Contagiar el asombro

Laura Furones
“Pero ¿existe de verdad?”. Mi hijo mayor rondaba los 5 años cuando me hizo aquella pregunta. En la pantalla de la televisión de casa nadaba una colosal ballena azul de treinta metros de envergadura y doscientas toneladas de peso. Las imágenes mostraban ese momento icónico en que la cola de la ballena salía del agua para volverse a sumergir; unos pocos segundos tan prodigiosos que parecían inverosímiles, acaso demasiado perfectos para ser reales. “Su lengua pesa tanto como un elefante, su corazón tiene el tamaño de un coche y algunos de sus vasos sanguíneos son tan anchos que se podría nadar a través de ellos”, narraba la voz. No era cualquier voz.
Lo que veíamos era un capítulo de Planeta Azul, uno de tantos portentos en forma de documentales que nos ha ido regalando a lo largo de los años David Attenborough. Hay, por suerte, muchos más, y ninguno defrauda a la hora de dejarnos boquiabiertos. A lo largo de su vida, nos ha desvelado como nadie el milagro de la biodiversidad que puebla nuestro planeta. Lo ha hecho, además, recordándonos que todas las especies importan y, por ello, deben ser respetadas y protegidas. Transmite el mismo asombro por la ballena azul que por los organismos más pequeños que se conocen. Para él, la supremacía humana es una falacia: no somos ni mejores ni más importantes que otras especies. Simplemente, nos lo hemos creído. Y eso nos hace no solo más peligrosos como especie, sino también más frágiles.
La labor de David es divulgativa, pero no por ello deja de lado el rigor científico, poniendo siempre a prueba hipótesis y contrastándolas desde su propia experiencia.

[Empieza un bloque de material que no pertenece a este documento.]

(** In [h'], which extends [h], the reader yields [v] from cells that are not in [h]. *)
Definition copied {V} (r : Reader V) (v : V) (h h' : heap) : Prop :=
  h ⊆ h' ∧ ∃ F, r h' = Some (v, F) ∧ F ## dom h.

(** The program copies what [from] reads to a place where [to] reads it. *)
Definition copies {A V} (c : HeapM A) (from : Reader V) (to : A → Reader V) : Prop :=
  ∀ h v F, from h = Some (v, F) → yields c h (λ a h', copied (to a) v h h').

Lemma yields_bind {A B} (c : HeapM A) (k : A → HeapM B) h Q :
  yields c h (λ a h', yields (k a) h' Q) → yields (c ≫= k) h Q.
Proof. intros (a & h' & Hc & b & h'' & Hk & HQ). exists b, h''. unfold mbind, HeapM_bind. by rewrite Hc. Qed.

Lemma yields_ret {A} (a : A) h (Q : A → heap → Prop) : Q a h → yields (mret a) h Q.
Proof. intros HQ. by exists a, h. Qed.

Lemma yields_conseq {A} (c : HeapM A) h (Q Q' : A → heap → Prop) :
  yields c h Q → (∀ a h', Q a h' → Q' a h') → yields c h Q'.
Proof. intros (a & h' & Hc & HQ) HQQ. exists a, h'. eauto. Qed.

Lemma yields_deref {A} `{Cell A} l h (a : A) F Q :
  load l h = Some (a, F) → Q a h → yields (deref l) h Q.
Proof. intros [Ha _]%load_Some HQ. exists a, h. unfold deref. by rewrite Ha. Qed.

Lemma fresh_lookup (h : heap) : h !! fresh (dom h) = None.
Proof. apply not_elem_of_dom, is_fresh. Qed.

Lemma yields_alloc {A} `{Cell A} (a : A) h (Q : loc → heap → Prop) :
  (∀ l, h !! l = None → Q l (<[l := to_cell a]> h)) → yields (alloc a) h Q.
Proof. intros HQ. eexists _, _. split; [done|]. apply HQ, fresh_lookup. Qed.

Section copied.
Implicit Types (h : heap).

Lemma local_weaken {V} (r : Reader V) `{!Local r} h h' v F : r h = Some (v, F) → h ⊆ h' → r h' = Some (v, F).
Proof.
  intros Hr Hh. apply (local_agree h h' v F Hr). intros l Hl. apply (local_dom h v F Hr) in Hl.
  apply elem_of_dom in Hl as [c Hc]. rewrite Hc. by eapply lookup_weaken.
Qed.

(** A copy stays one when the heap grows, and is one of anything older. *)
Lemma copied_weaken {V} (r : Reader V) `{!Local r} v h0 h h' h'' :
  copied r v h h' → h0 ⊆ h → h' ⊆ h'' → copied r v h0 h''.
Proof.
  intros [Hh (F & Hr & HF)] H0 H''. split; [by repeat (etrans; [done|])|]. exists F.
  split; [by eapply local_weaken|]. apply subseteq_dom in H0. set_solver.
Qed.

Lemma copied_ret {V} (v : V) h h' : h ⊆ h' → copied (mret v) v h h'.
Proof. intros Hh. split; [done|]. exists ∅. split; [done|set_solver]. Qed.

Lemma copied_bind {A B} (m : Reader A) (f : A → Reader B) a b h h' :
  copied m a h h' → copied (f a) b h h' → copied (m ≫= f) b h h'.
Proof.
  intros [Hh (F1 & H1 & D1)] [_ (F2 & H2 & D2)]. split; [done|]. exists (F1 ∪ F2). split; [|set_solver].
  apply reader_bind_Some. eauto 10.
Qed.

Lemma copied_bind_inv {A B} (m : Reader A) (f : A → Reader B) b h h' :
  copied (m ≫= f) b h h' → ∃ a, copied m a h h' ∧ copied (f a) b h h'.
Proof.
  intros [Hh (F & (a & F1 & F2 & H1 & H2 & ->)%reader_bind_Some & HF)]. exists a.
  split; (split; [done|]); [exists F1|exists F2]; (split; [done|set_solver]).
Qed.

Lemma copied_load {A} `{Cell A} l (a : A) h h' :
  h ⊆ h' → h !! l = None → h' !! l = Some (to_cell a) → copied (load l) a h h'.
Proof.
  intros Hh Hl Hl'. split; [done|]. exists {[l]}. split.
  - apply load_Some. split; [|done]. rewrite Hl'. apply of_to_cell.
  - apply not_elem_of_dom in Hl. set_solver.
Qed.

Lemma copied_subseteq {V} (r : Reader V) v h h' : copied r v h h' → h ⊆ h'.
Proof. by intros []. Qed.

End copied.

(** ** Slices *)

Lemma loadSlice_elements A `{Cell (list A)} s h xs F :
  loadSlice A s h = Some (xs, F) → elements s h = Some (xs, h).
Proof.
  destruct s as [[l [|n]]|]; simpl; [by intros [= <- <-]| |by intros [= <- <-]].
  intros (ys & F1 & F2 & [Hl ->]%load_Some & Hc & ->)%reader_bind_Some. unfold covered in Hc. rewrite Hl. simpl in *.
  by case_match; simplify_eq.
Qed.

Lemma yields_elements A `{Cell (list A)} s h xs F (Q : list A → heap → Prop) :
  loadSlice A s h = Some (xs, F) → Q xs h → yields (elements s) h Q.
Proof. intros Hs HQ. exists xs, h. split; [by eapply loadSlice_elements|done]. Qed.

Lemma loadSlice_length A `{Cell (list A)} l n h xs F : loadSlice A (Some (l, n)) h = Some (xs, F) → length xs = n.
Proof.
  destruct n as [|n]; simpl; [by intros [= <- <-]|].
  intros (ys & F1 & F2 & _ & Hc & _)%reader_bind_Some. unfold covered in Hc.
  case_match eqn:E; [|done]. simplify_eq. apply Nat.leb_le in E. rewrite length_take. lia.
Qed.

(** A slice over the whole of a new array. *)
Lemma copied_slice A `{Cell (list A)} l (xs : list A) h h' :
  h ⊆ h' → h !! l = None → h' !! l = Some (to_cell xs) → copied (loadSlice A (Some (l, length xs))) xs h h'.
Proof.
  intros Hh Hl Hl'. destruct xs as [|x xs]; [by apply copied_ret|].
  eapply copied_bind; [by eapply copied_load|]. split; [done|]. exists ∅. split; [|set_solver].
  unfold covered. cbn [length]. rewrite Nat.leb_refl. f_equal. f_equal. by apply (take_ge (x :: xs)).
Qed.

Lemma slicesClone_copies A `{Cell (list A)} s : copies (slicesClone A s) (loadSlice A s) (loadSlice A).
Proof.
  intros h xs F Hs. destruct s as [[l [|n]]|].
  1,3: injection Hs as <- <-; apply yields_ret; by apply copied_ret.
  pose proof (loadSlice_length _ _ _ _ _ _ Hs) as Hlen. cbn [slicesClone].
  apply yields_bind. eapply yields_elements; [done|]. apply yields_bind, yields_alloc. intros l' Hl'.
  apply yields_ret. rewrite <- Hlen. apply copied_slice; [by apply insert_subseteq|done|by rewrite lookup_insert_eq].
Qed.

(** ** Loops that fill a new array *)

Section fill.
Context {A B V} `{Cell (list B)} (f : A → HeapM B) (from : A → Reader V) (to : B → Reader V).
Context (Lfrom : ∀ x, Local (from x)) (Lto : ∀ y, Local (to y)).
Context (Hf : ∀ x, copies (f x) (from x) to).

(** The heap changes only at [dst], and by new cells. *)
Lemma fill_copies xs h0 h dst i ys vs F :
  h0 ⊆ h → h0 !! dst = None → h !! dst = Some (to_cell ys) → length ys = (i + length xs)%nat →
  mapM from xs h0 = Some (vs, F) →
  yields (fill f dst i xs) h (λ _ h', delete dst h ⊆ h' ∧ ∃ zs,
    h' !! dst = Some (to_cell (take i ys ++ zs)) ∧ length zs = length xs ∧ copied (mapM to zs) vs h0 h').
Proof.
  intros H0 Hnew. revert h i ys vs F H0. induction xs as [|x xs IH]; intros h i ys vs F H0 Hdst Hlen Hvs.
  - injection Hvs as <- <-. apply yields_ret. split; [apply delete_subseteq|]. exists [].
    rewrite app_nil_r, take_ge by (simpl in Hlen; lia). split_and!; [done|done|]. by apply copied_ret.
  - cbn [mapM] in Hvs. apply reader_bind_Some in Hvs as (v & F1 & F2 & Hv & Hvs & ->).
    apply reader_bind_Some in Hvs as (vs' & F3 & F4 & Hvs & Hret & ->). injection Hret as <- <-.
    cbn [fill]. apply yields_bind. eapply yields_conseq; [exact (Hf x h v F1 (local_weaken _ _ _ _ _ Hv H0))|].
    cbn beta. intros y h1 [Hh1 (G & Hy & HG)].
    assert (h1 !! dst = Some (to_cell ys)) as Hdst1 by (by eapply lookup_weaken).
    assert (dst ∉ G) as HdstG by (apply elem_of_dom_2 in Hdst; set_solver).
    apply yields_bind. eexists tt, _. split.
    { unfold setIndex. rewrite Hdst1. change (Some ?c ≫= ?g) with (g c). rewrite of_to_cell.
      by rewrite (proj2 (Nat.ltb_lt i (length ys))) by (simpl in Hlen; lia). }
    set (h2 := <[dst := _]> h1).
    assert (h0 ⊆ h2) as H02 by (unfold h2; apply insert_subseteq_r; [done|by etrans]).
    eapply yields_conseq; [apply (IH h2 (S i) (<[i := y]> ys) vs' F3)|].
    + done.
    + unfold h2. by rewrite lookup_insert_eq.
    + rewrite length_insert. simpl in Hlen. lia.
    + done.
    + cbn beta. intros _ h' [Hh' (zs & Hz & Hzl & Hcop)]. split.
      { etrans; [|exact Hh']. unfold h2. rewrite delete_insert_eq. by apply delete_mono. }
      exists (y :: zs). split_and!; [|simpl; by f_equal|].
      * rewrite Hz. f_equal. f_equal. rewrite (take_S_r _ _ y), take_insert_ge, <- app_assoc by
          (rewrite ?list_lookup_insert_eq; simpl in Hlen; lia || done). done.
      * cbn [mapM]. eapply copied_bind; [|eapply copied_bind; [exact Hcop|by apply copied_ret, (copied_subseteq _ _ _ _ Hcop)]].
        split; [by apply (copied_subseteq _ _ _ _ Hcop)|]. exists G. split.
        -- eapply local_agree; [exact Hy|]. intros l Hl.
           assert (l ≠ dst) as Hne by set_solver.
           pose proof (local_dom _ _ _ Hy) as Hdom.
           assert (l ∈ dom h1) as [c Hc]%elem_of_dom by set_solver. rewrite Hc.
           eapply lookup_weaken; [|exact Hh']. unfold h2. rewrite delete_insert_eq. by rewrite lookup_delete_ne.
        -- apply subseteq_dom in H0. set_solver.
Qed.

Se sabe un profesional acreditado, pero nunca olvida la humildad como su más fiel compañera de viaje. En un ejercicio que sería fabuloso ver aplicado en tantos otros ámbitos profesionales, no responde a las críticas escalando con un contraataque, sino que las sopesa y, cuando lo considera preciso, corrige y cambia su enfoque. David puede equivocarse, pero jamás engaña. Esto lo convierte a él mismo en una especie en peligro de extinción.
Para lo que siempre hay espacio en sus programas, como en su vida, es para un humor sutil y delicioso, solo al alcance de mentes resplandecientes como la suya. David atrapado entre gorilas juguetones, David tratando de sorprender a un perezoso, David aguantando el tirón mientras los millones de cangrejos que lo rodean comienzan a tomarse demasiadas confianzas, David tratando de hablar sobre un ave del paraíso empeñada en robarle el protagonismo. Un día, uno de los cámaras de su equipo le pidió que pasara a su lado a toda velocidad en una motonieve mientras él le grababa tumbado a ras de suelo. Pasó, pero demasiado lejos. “Más cerca, David”, le pidió. La respuesta no se hizo esperar: “Imagínate el lío de papeleo si te atropello”. En su caso, dedicarse a algo serio está reñido con el humor; más bien, al contrario.
El pasado 8 de mayo, David Attenborough cumplió 99 años. Su longevidad es un regalo para quienes habitamos este planeta, porque nos permite seguir maravillándonos con él. Ojalá podamos pasar muchos más años sin dar crédito a lo que nos cuenta.
Happy birthday, Sir David.
Esta columna de opinión se publicó primero en la edición número 21 de MAS en papel.